» **Activity**:
Each line of the records below that holds "what" should be returned.

═════ Extracted data

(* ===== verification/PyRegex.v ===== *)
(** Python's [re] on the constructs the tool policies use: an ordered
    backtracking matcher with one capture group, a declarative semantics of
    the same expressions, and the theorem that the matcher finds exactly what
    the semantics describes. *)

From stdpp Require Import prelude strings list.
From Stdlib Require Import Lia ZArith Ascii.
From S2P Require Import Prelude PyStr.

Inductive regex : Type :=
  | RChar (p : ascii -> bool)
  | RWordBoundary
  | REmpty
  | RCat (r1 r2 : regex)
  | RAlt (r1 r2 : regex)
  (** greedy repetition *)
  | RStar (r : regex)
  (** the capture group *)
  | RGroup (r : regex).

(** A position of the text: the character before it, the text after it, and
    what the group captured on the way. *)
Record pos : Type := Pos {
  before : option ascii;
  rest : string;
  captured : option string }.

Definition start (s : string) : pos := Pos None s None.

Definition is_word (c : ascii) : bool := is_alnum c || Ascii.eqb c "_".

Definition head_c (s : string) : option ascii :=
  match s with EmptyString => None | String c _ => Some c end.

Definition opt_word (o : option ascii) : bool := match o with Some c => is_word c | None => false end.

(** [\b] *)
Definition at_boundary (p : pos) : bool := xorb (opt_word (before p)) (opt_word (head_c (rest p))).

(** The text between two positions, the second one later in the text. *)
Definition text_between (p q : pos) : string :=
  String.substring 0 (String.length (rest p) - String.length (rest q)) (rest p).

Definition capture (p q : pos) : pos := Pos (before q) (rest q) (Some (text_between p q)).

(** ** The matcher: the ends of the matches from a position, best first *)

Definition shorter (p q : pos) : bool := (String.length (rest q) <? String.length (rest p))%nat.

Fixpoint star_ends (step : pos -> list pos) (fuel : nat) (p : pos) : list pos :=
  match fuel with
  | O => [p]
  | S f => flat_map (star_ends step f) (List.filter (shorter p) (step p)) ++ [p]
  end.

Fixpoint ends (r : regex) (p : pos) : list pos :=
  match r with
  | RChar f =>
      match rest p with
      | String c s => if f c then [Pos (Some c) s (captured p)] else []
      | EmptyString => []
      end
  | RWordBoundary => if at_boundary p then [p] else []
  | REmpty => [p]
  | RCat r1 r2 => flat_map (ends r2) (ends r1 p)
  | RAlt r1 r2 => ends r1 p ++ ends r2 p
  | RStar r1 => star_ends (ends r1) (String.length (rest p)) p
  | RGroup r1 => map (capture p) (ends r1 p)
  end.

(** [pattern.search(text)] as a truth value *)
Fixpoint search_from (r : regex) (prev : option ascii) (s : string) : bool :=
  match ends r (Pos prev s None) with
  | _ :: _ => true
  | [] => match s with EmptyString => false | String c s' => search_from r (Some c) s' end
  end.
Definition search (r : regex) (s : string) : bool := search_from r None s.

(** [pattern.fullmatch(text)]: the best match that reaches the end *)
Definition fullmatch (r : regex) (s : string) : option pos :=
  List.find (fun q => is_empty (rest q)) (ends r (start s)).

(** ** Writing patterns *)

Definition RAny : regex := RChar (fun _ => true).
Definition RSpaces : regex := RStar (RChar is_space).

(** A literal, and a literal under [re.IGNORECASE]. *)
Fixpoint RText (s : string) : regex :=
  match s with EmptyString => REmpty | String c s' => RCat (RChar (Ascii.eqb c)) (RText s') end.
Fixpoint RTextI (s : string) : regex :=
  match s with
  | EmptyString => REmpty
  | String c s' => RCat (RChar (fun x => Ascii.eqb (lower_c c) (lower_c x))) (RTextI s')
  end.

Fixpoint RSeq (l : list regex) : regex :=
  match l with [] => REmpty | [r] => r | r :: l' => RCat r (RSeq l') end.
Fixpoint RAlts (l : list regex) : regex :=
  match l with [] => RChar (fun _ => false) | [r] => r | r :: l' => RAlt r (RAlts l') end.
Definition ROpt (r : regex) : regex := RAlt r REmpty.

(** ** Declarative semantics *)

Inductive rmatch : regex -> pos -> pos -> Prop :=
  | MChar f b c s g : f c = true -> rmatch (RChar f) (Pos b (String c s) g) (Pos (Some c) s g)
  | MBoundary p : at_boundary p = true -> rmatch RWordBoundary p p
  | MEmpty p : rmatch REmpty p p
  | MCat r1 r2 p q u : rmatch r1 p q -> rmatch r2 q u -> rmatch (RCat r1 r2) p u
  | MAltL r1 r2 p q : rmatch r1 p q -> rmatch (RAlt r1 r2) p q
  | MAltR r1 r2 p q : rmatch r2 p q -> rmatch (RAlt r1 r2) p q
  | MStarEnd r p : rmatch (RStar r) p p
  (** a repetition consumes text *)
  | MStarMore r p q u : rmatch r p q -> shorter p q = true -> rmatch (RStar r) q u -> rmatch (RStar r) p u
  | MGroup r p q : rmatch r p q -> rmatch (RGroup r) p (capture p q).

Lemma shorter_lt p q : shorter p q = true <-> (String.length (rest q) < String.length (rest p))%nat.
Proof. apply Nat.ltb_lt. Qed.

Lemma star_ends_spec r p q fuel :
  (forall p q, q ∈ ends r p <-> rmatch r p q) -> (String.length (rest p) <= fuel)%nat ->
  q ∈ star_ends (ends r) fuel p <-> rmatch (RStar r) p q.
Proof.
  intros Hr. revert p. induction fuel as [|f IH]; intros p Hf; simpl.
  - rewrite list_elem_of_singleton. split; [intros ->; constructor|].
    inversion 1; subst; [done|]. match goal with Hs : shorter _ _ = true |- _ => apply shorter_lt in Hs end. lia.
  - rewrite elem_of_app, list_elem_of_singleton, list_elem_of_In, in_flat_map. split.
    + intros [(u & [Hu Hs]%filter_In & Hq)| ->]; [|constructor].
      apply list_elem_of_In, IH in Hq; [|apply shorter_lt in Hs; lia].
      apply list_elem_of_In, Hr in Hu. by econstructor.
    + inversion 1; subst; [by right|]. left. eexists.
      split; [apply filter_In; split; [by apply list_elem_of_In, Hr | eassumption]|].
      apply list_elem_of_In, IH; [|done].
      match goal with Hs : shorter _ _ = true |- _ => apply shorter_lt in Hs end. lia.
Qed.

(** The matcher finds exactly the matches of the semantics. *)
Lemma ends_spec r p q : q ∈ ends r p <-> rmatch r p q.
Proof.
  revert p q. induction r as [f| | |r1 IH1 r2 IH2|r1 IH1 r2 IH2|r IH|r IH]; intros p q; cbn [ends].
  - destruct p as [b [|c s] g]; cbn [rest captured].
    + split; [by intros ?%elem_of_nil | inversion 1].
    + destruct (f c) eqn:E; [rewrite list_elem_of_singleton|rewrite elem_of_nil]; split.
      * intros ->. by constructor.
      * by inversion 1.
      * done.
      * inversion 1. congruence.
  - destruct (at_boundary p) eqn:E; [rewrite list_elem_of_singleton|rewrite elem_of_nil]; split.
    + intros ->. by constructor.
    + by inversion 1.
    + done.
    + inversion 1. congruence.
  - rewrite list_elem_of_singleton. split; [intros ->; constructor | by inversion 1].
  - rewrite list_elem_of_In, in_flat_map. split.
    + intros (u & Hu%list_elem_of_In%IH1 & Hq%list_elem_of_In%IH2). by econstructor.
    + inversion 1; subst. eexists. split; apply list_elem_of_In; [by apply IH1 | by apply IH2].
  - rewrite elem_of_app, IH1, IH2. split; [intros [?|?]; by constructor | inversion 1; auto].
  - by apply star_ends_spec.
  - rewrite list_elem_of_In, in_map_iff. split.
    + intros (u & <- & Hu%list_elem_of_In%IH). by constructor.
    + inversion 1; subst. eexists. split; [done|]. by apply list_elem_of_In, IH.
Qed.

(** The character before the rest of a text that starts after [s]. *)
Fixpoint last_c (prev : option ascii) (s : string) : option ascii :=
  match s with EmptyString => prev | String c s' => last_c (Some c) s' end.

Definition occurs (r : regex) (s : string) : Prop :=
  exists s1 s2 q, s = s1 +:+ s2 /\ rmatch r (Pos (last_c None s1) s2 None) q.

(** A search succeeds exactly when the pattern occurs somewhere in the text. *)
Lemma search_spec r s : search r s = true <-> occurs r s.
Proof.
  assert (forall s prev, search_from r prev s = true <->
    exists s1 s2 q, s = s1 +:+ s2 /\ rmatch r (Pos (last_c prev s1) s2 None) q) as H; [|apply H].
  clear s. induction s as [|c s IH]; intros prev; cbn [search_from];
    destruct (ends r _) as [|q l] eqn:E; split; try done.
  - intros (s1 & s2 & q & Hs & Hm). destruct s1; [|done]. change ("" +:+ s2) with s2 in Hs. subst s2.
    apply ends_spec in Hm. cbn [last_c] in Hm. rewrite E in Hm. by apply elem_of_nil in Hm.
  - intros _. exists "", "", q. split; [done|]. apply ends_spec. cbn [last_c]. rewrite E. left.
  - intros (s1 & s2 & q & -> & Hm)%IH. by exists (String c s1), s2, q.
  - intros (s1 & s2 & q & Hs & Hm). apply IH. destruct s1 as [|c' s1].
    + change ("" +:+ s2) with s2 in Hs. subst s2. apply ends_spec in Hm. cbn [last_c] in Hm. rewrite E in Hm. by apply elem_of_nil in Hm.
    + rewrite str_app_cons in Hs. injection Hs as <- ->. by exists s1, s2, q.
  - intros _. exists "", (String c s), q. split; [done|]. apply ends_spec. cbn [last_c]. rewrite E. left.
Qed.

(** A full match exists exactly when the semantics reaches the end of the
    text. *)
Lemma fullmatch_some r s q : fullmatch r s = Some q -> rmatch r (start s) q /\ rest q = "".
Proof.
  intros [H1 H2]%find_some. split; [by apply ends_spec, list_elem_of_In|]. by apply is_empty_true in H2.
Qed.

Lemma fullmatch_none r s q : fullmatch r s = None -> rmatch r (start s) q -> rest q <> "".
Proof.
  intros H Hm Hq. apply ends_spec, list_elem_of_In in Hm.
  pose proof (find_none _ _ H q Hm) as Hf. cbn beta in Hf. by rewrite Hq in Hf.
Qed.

══════════

» **Task response**:
    the same expressions, and the theorem that the matcher finds exactly what
    what the group captured on the way. *)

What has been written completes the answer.